At college campuses across the country this fall, students are lining up on one side or the other of the most current fault line in the Israeli-Palestinian conflict: To support the Palestinian statehood bid, or not?
Lines have been drawn, talking points distributed. The narratives of each side are familiar, as each makes the case for why this latest crisis is entirely the responsibility of the other. For those who know that ensuring Israel’s future as a democratic home for the Jewish people requires establishing a Palestinian state by its side, the moment, and the campus conversation, is sad and frustrating. It is clear to most that this latest initiative will not bring positive change on the ground. Instead, it will most likely increase tensions, anger and desperation, all of which could contribute to an expansion of the already growing violence. It is for these reasons that J Street U, the campus arm of J Street and the organization that I will serve this year as national student president, is opposed to the move — and that we worked throughout the summer to avoid this moment by encouraging support of President Obama’s efforts to restart negotiations.
Yet while we don’t support the Palestinians’ move, the collective response of the organized American Jewish community is troubling. On campus, the “Real Partners, Real Peace” initiative is indicative of the trend. Sponsored by the Israel on Campus Coalition in partnership with, among others, Christians United for Israel (an organization not exactly known for backing a two-state solution), “Real Partners, Real Peace” encourages students to distribute literature, write op-eds and host programming that makes the case, in short, that the Palestinians’ United Nations bid proves that Israel has no partner for peace.
There is no place in this narrative for the state-building and peacekeeping efforts of the Palestinian Authority in the West Bank, which numerous Israeli generals and experts have praised as successful and crucial to the attainment of a two-state solution. No discussion of the increased settlement building on land that most Israelis and American Jews believe ought to be the future home of a Palestinian state. No questioning of how we arrived at this point, of how Israel was allowed to plummet to possibly its lowest international standing ever, of how so many in the American Jewish community decided to attack our president when he tried to avert this situation last May with a fair-minded speech.
None of this, sadly, is surprising. As a young person who grew up in the Jewish community, from day school through college I have long been taught to treat the conflict as a war between the good guys and the bad guys.
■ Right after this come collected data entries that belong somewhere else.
(** X6: on an optimizer whose table is empty the recommendation is the
    reorder-point trigger and no random number is drawn; in particular an
    empty (or negative) stock level always gives an order, of at least two
    units. *)
Theorem fresh_optimizer_follows_trigger (Gen : Type) (random : Gen -> float * Gen)
    self db product_id store_id (g : Gen) :
  Opt.q_values self = ∅ ->
  snd (calculate_optimal_order_quantity random self db product_id store_id g) = g /\
  forall r,
    fst (calculate_optimal_order_quantity random self db product_id store_id g)
    = Recommendation r ->
    Rec.should_order r = (Rec.current_stock r <=? Rec.reorder_point r) /\
    (Rec.current_stock r <= 0 ->
     Rec.should_order r = true /\ 2 <= Rec.order_quantity r).
Proof.
  intros Hq.
  assert (Hs : snd (calculate_optimal_order_quantity random self db product_id store_id g) = g
               /\ forall r,
                  fst (calculate_optimal_order_quantity random self db product_id store_id g)
                  = Recommendation r ->
                  Rec.should_order r = (Rec.current_stock r <=? Rec.reorder_point r)).
  { unfold calculate_optimal_order_quantity. rewrite Hq.
    destruct (pricing_supplier db product_id) as [[price cost]|]; [|split; [reflexivity|discriminate]].
    destruct (sql.avg _) as [avg|]; [|split; [reflexivity|discriminate]].
    destruct (classical_quantities _ _ _ _ _) as [c|msg]; [|split; [reflexivity|discriminate]].
    rewrite lookup_empty. cbn. split; [reflexivity|].
    intros r Hr. injection Hr as <-. reflexivity. }
  destruct Hs as [Hg Hs]. split; [exact Hg|]. intros r Hr.
  specialize (Hs r Hr). split; [exact Hs|]. intros Hstock.
  destruct (recommendation_floors _ _ _ _ _ _ _ _ Hr) as (He & _ & Hp & _).
  assert (Ht : Rec.should_order r = true) by (rewrite Hs; apply Z.leb_le; lia).
  split; [exact Ht|].
  rewrite (calculate_order_quantity _ _ _ _ _ _ _ _ Hr), Ht. lia.
Qed.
Campaigns like “Real Partners,” by focusing on a two-state solution, reflect a growing recognition in the Jewish community that the story as I was taught it is unconvincing to most young Americans. Yet the new package, when opened, reveals the old narrative of us verses them, unchanged.
The values on which our American and Jewish heritages are built — introspection, compassion, humility, creativity — have little voice in such a conversation. The large number of American college students who cherish these values will be hard-pressed to find any trace of them in the Israel advocacy they see on campus.
It is no wonder, then, that so many young people step away from the conversation. I know too many students for whom this new attempt to paint the Palestinians as the sole uncompromising party to this conflict is alienating, friends who support Israel yet see in these arguments only a hollow — sometimes even hateful — rhetoric.
We have, then, a choice. We can continue to pretend that these issues are black and white — that all Palestinians are wrong and all Israelis are right, that there is no Palestinian partner for peace and no Israeli obstacles to it. We can call for “retribution” against the P.A. or the U.N. in the form of funding cuts. In so doing, we will further undermine the current Palestinian leadership, both internationally and in its own society. Given that Israel cannot survive as a democratic Jewish homeland absent a Palestinian state, weakening a Palestinian leadership that is open to negotiation is potentially disastrous. If we say “we have no partner” for long enough, it will prove a self-fulfilling prophecy.
Or we can go a different route. We can adopt an attitude of constructive self-criticism and compassionate action. We can re-examine the basic tenets of an attitude toward the conflict that has brought us no closer to a solution. We can put ourselves in the shoes of the other and exchange a one-sided approach for a much fuller view. We can welcome new voices into the fold. We can embrace our role as advocates for a peaceful, safe and secure Israeli future. We can recognize the interdependent reality of the conflict, standing with Israel while combating destructive attempts in our Congress to cut aid to Palestinians.
J Street U’s growth over the past year — to more than two dozen campus chapters today from just seven, to more than 500 students at our conference last year from 220 — demonstrates that if young people are invited to engage seriously and thoughtfully with this issue, we will respond.
Yet as long as we as a community continue to prefer well-worn rhetoric and knee-jerk rejection to thoughtful and serious analysis, all the combined efforts of Israel advocacy will remain just a lot of sound and fury, signifying nothing — nothing except the sad depths to which we’ve fallen.
Logan Bayroff is a junior at the University of Pennsylvania and national student president of J Street U.